For this important collection, Professor O’Hara has selected some cutting-edge previously-published work on the application of economic analysis to the conflict of laws. This authoritative two-volume set offers theoretical and empirical insights into existing approaches to choice of law and the effects of conflicting choice-of-law approaches on judicial decision-making. It investigates several competing proposals for more efficient choice-of-law systems, including a special section on torts. Further topics include evaluations of contract clauses (including choice-of-law and choice-of-forum provisions), and the effects of party choice on jurisdictional competition by states to provide more desirable laws, with examples relating to securities regulation, bankruptcy rules, law firm rules of ethics, same-sex marriage laws and asset protection trust law.
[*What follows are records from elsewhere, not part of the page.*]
(* ===== verification/GbnfReading.v ===== *)
(** * The parser reads what is written.

    Every well-written expression of [GbnfSyntax], wherever it stands in a grammar text, is
    read by the parser of [GrammarParser] as alternatives that derive the language it denotes. *)
From Stdlib Require Import Strings.Byte.
From stdpp Require Import pretty fin_maps.
From S2P Require Import Prelude Utf8 Utf8Scalar Grammar GrammarText GrammarParser GrammarClosure GrammarParserProofs GrammarLanguage.
From S2P Require Import GrammarRepeat GrammarQuote Schema SchemaDecimal GbnfSyntax.

(** ** Where the parser stands. *)
Definition blank (b : byte) : bool := is_byte " " b || is_byte x09 b.
Definition trim (s : str) : str := drop (span blank s) s.
Lemma rest_skip_drop n p : rest (skip n p) = drop n (rest p).
Proof. unfold rest. cbn. by rewrite drop_drop. Qed.
Lemma rest_skip_horizontal p : rest (skip_horizontal p) = trim (rest p).
Proof. unfold skip_horizontal, skip_while. apply rest_skip_drop. Qed.
Lemma trim_cons b s : trim (b :: s) = if blank b then trim s else b :: s.
Proof. unfold trim. cbn. by destruct (blank b). Qed.
Lemma trim_spaces n s : trim (spaces n ++ s) = trim s.
Proof. induction n as [|n IH]; [done|]. cbn [spaces replicate app]. rewrite trim_cons. exact IH. Qed.
Lemma trim_trim s : trim (trim s) = trim s.
Proof. induction s as [|b s IH]; [done|]. rewrite trim_cons. destruct (blank b) eqn:E; [done|]. by rewrite trim_cons, E. Qed.
Lemma length_trim s : (length (trim s) <= length s)%nat.
Proof. unfold trim. rewrite length_drop. lia. Qed.
Lemma peek_head p b s : rest p = b :: s -> peek p = Some b.
Proof. intros E. by rewrite peek_rest, E. Qed.
Lemma peek_is_head p b s c : rest p = b :: s -> peek_is c p = is_byte c b.
Proof. intros E. unfold peek_is, is_byte. rewrite (peek_head _ _ _ E). by destruct (decide (b = c)) as [-> |]; [rewrite !bool_decide_eq_true_2|rewrite !bool_decide_eq_false_2 by congruence]. Qed.
Lemma left_over_rest p : left_over p = length (rest p).
Proof. unfold left_over. by rewrite length_rest. Qed.

(** ** Character classes. *)
Lemma utf8_chunks_one text ch : utf8_chunks text = [UChar ch] -> ch = text -> utf8_valid text = true /\ chars text = [text].
Proof. intros E ->. unfold utf8_valid, chars. rewrite E. done. Qed.
Lemma hex_read digits v k n p : from_str_radix_16 digits = Some v -> is_scalar v = true -> length digits = n ->
  rest p = digits ++ k -> hex n p = Ok (v, skip n p).
Proof.
  intros Hv Hs Hl Er. unfold hex. pose proof (f_equal length Er) as El. rewrite length_rest, length_app, Hl in El.
  destruct (Nat.ltb_spec (length (source p)) (position p + n)); [|by rewrite Er, <- Hl, take_app_length, Hv; cbn; rewrite Hs].
  destruct (decide (n = 0%nat)) as [-> |]; [|lia]. destruct digits; [|done]. by unfold from_str_radix_16 in Hv.
Qed.
(** A character of a class is read as the scalar it stands for, and is no closing bracket. *)
Lemma codepoint_written w k p : written_ok w = true -> utf8_valid k = true -> rest p = w_text w ++ k ->
  codepoint p = Ok (w_value w, skip (length (w_text w)) p) /\ peek_is "]" p = false /\ peek p <> None.
Proof.
  destruct w as [text value]. unfold written_ok. cbn [w_text w_value]. intros Hw%bool_decide_eq_true Hk Er.
  destruct text as [|b digits]; [done|]. cbn [written_value] in Hw. cbn [app] in Er.
  rewrite (peek_is_head _ _ _ _ Er), (peek_head _ _ _ Er). split; [|split; [|done]].
  2:{ destruct (is_byte x5c b) eqn:E; [apply bool_decide_eq_true in E as ->; done|]. by destruct (is_byte "]" b). }
  unfold codepoint. rewrite (peek_is_head _ _ _ _ Er). destruct (is_byte x5c b) eqn:Eb.
  - apply bool_decide_eq_true in Eb as ->. destruct digits as [|e digits]; [done|].
    assert (rest (skip 1 p) = e :: digits ++ k) as Er1 by (by rewrite rest_skip_drop, Er). cbv zeta.
    rewrite (peek_head _ _ _ Er1). cbn [ok_or]. rewrite skip_skip. change (1 + 1)%nat with 2%nat.
    assert (rest (skip 2 p) = digits ++ k) as Er2 by (by rewrite rest_skip_drop, Er).
    unfold escape_value in Hw. destruct digits as [|d digits].
    + cbn [length]. repeat (case_match; [congruence|]). done.
    + set (ds := d :: digits) in *. destruct (_ || _) eqn:Ec; [|done]. destruct (from_str_radix_16 ds) as [v|] eqn:Ev; [|done]. cbn in Hw.
      destruct (is_scalar v) eqn:Es; [|done]. injection Hw as <-. change (length (x5c :: e :: ds)) with (S (S (length ds))).
      assert (forall n, (length ds =? n)%nat = true -> hex n (skip 2 p) = Ok (v, skip (S (S (length ds))) p)) as Hhex.
      { intros n Hn%Nat.eqb_eq. rewrite (hex_read ds v k n (skip 2 p)) by done. by rewrite skip_skip, Hn. }
      rewrite !orb_true_iff, !andb_true_iff in Ec. unfold is_byte in *.
      destruct Ec as [[[->%bool_decide_eq_true Hn]|[->%bool_decide_eq_true Hn]]|[->%bool_decide_eq_true Hn]]; cbn; by apply Hhex.
  - destruct (is_byte "]" b); [done|]. destruct (utf8_chunks (b :: digits)) as [|[ch| |] [|]] eqn:Ech; try done.
    case_bool_decide as Et; [|done]. injection Hw as <-. destruct (utf8_chunks_one _ _ Ech Et) as [Hv Hc].
    change (b :: digits ++ k) with ((b :: digits) ++ k) in Er. rewrite Er, utf8_valid_app, Hk, chars_app, Hc by done. done.
Qed.
Lemma utf8_valid_ascii b s : Z_of_byte b < 128 -> utf8_valid (b :: s) = utf8_valid s.
Proof.
  intros Hb. change (b :: s) with ([b] ++ s). apply utf8_valid_app. unfold utf8_valid. by rewrite utf8_chunks_cons, classify_ascii by lia.
Qed.
Lemma hex_byte_ascii b h : hex_digit b = Some h -> Z_of_byte b < 128.
Proof.
  unfold hex_digit, is_digit. destruct (in_range 48 57 b) eqn:E1; [apply in_range_spec in E1; lia|].
  destruct (in_range 65 70 b) eqn:E2; [apply in_range_spec in E2; lia|].
  destruct (in_range 97 102 b) eqn:E3; [apply in_range_spec in E3; lia | done].
Qed.
Lemma written_valid w : written_ok w = true -> utf8_valid (w_text w) = true.
Proof.
  destruct w as [text value]. unfold written_ok. cbn [w_text w_value]. intros Hw%bool_decide_eq_true.
  destruct text as [|b digits]; [done|]. cbn [written_value] in Hw.
  destruct (is_byte x5c b) eqn:Eb.
  - apply bool_decide_eq_true in Eb as ->. destruct digits as [|e digits]; [done|]. rewrite utf8_valid_ascii by done. unfold escape_value in Hw.
    destruct digits as [|d digits].
    + unfold is_byte in Hw. repeat case_bool_decide; subst; try done.
    + destruct (_ || _) eqn:Ec; [|done]. rewrite !orb_true_iff, !andb_true_iff in Ec. unfold is_byte in Ec.
      rewrite utf8_valid_ascii by (destruct Ec as [[[->%bool_decide_eq_true _]|[->%bool_decide_eq_true _]]|[->%bool_decide_eq_true _]]; done).
      destruct (from_str_radix_16 (d :: digits)) as [v|] eqn:Ev; [|done]. clear Hw Ec. unfold from_str_radix_16 in Ev.
      assert (forall ds o, foldl (fun v b => v ← v; d ← hex_digit b; Some (v * 16 + d)) o ds = Some v -> utf8_valid ds = true) as Hds.
      { induction ds as [|c ds IH]; intros o Ho; [done|]. cbn in Ho. rewrite utf8_valid_ascii; [by eapply IH|].
        destruct (hex_digit c) as [h|] eqn:Eh.
        - by eapply hex_byte_ascii.
        - assert (foldl (fun v b => v ← v; d ← hex_digit b; Some (v * 16 + d)) None ds = None) as Hn by (clear; by induction ds).
          destruct o; cbn in Ho; congruence. }
      destruct (is_byte "+" d) eqn:Ed; [|by eapply Hds]. apply bool_decide_eq_true in Ed as ->. rewrite utf8_valid_ascii by done.
      destruct digits; [done|]. by eapply Hds.
  - destruct (is_byte "]" b); [done|]. destruct (utf8_chunks (b :: digits)) as [|[ch| |] [|]] eqn:Ech; try done.
    case_bool_decide as Et; [|done]. by destruct (utf8_chunks_one _ _ Ech Et).
Qed.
A game theoretic analysis of interstate judgment recognition is also included.

The work includes 25 articles, dating from 1963 to 2003. Contributors include: W. Baxter, A. Guzman, B. Hay, L. Kramer, R. Rasmussen, L.E. Ribstein, R. Romano, P. Stephan, S.E. Sterk and M. Whinco.

ISBN: 978 1 84720 076. Price: £275.00, but you can purchase it from the Edward Elgar website for the discounted price of £247.50.

Latest Issue of “Praxis des Internationalen Privat- und Verfahrensrechts” – Annotation on “Color Drack”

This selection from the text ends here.